[[ DATA SHOWN, beginning ]]

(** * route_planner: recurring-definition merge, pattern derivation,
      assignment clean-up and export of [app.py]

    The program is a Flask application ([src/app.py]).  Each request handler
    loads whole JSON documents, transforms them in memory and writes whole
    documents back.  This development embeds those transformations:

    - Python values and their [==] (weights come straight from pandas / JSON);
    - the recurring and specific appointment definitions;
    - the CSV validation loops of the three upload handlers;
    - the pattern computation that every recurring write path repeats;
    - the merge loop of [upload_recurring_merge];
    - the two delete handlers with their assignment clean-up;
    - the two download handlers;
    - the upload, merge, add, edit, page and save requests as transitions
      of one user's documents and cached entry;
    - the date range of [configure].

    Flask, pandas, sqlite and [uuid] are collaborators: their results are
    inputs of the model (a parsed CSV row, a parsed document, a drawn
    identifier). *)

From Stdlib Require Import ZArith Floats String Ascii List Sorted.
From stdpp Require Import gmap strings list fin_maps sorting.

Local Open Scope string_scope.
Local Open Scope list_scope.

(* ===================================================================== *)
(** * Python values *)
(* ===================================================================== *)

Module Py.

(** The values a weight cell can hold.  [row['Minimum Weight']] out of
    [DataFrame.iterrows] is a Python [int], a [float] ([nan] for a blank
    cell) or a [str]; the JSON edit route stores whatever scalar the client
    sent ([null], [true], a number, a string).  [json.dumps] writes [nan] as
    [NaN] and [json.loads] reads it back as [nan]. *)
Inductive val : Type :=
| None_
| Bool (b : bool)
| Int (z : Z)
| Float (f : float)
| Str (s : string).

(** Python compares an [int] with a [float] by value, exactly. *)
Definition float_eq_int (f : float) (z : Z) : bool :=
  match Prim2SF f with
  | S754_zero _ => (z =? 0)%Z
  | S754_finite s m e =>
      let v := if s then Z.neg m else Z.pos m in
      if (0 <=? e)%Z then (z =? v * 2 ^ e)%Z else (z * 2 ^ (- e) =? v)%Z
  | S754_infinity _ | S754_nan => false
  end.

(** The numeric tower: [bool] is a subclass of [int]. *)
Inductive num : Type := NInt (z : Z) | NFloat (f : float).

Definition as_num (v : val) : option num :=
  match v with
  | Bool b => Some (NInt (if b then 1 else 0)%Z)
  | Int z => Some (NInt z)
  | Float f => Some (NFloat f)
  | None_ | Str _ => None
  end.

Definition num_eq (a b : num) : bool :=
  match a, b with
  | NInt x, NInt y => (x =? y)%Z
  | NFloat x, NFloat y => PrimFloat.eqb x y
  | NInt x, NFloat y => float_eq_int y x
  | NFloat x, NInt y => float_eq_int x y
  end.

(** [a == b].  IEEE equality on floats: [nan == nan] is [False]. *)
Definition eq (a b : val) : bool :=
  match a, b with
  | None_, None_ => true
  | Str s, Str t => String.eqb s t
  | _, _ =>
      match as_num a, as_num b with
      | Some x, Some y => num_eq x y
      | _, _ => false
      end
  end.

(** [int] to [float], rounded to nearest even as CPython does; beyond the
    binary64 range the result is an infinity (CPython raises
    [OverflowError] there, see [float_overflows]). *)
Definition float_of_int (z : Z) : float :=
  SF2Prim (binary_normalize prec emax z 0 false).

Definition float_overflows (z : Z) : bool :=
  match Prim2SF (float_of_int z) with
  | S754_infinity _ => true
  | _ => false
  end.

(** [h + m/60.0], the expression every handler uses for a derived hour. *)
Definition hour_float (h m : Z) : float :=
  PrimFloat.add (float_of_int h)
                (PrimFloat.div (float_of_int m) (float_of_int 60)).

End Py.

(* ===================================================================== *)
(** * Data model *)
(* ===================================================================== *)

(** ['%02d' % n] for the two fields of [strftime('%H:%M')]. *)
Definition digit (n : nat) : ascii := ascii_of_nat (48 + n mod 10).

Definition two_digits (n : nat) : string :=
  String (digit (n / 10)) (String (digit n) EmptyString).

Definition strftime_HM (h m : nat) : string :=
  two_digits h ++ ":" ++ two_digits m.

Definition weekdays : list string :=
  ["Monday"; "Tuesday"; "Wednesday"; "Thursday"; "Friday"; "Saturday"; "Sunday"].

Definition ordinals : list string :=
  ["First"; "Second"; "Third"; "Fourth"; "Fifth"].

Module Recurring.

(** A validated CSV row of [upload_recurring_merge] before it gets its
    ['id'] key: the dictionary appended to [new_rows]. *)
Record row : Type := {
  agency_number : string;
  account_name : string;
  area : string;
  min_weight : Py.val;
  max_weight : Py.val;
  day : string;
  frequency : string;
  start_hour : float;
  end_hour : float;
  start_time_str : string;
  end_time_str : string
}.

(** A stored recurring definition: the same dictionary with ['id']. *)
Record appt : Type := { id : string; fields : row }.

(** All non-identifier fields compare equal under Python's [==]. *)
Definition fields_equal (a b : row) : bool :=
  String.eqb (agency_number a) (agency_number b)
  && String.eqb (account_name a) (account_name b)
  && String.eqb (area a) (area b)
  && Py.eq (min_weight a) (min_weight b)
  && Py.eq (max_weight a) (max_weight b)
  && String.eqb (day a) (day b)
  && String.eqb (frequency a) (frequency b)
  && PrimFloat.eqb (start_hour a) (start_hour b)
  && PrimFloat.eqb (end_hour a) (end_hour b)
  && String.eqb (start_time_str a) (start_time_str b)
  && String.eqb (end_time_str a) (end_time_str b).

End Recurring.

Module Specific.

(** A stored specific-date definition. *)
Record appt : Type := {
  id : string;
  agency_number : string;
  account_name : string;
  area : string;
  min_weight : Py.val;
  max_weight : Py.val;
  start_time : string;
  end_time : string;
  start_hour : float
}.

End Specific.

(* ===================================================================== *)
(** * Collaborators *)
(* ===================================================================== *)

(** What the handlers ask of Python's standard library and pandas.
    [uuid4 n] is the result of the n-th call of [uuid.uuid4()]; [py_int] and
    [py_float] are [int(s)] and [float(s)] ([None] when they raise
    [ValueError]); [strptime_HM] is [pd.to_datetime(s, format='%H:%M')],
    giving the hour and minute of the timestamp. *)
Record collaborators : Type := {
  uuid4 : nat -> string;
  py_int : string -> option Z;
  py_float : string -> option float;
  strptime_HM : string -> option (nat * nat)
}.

[[ DATA SHOWN, end ]]

#### PROBLEM TO WORK ON:
After you work out how many lines in the material hold the word "Local", please respond with that number alone.

#### ANSWER TO THIS EXERCISE:
2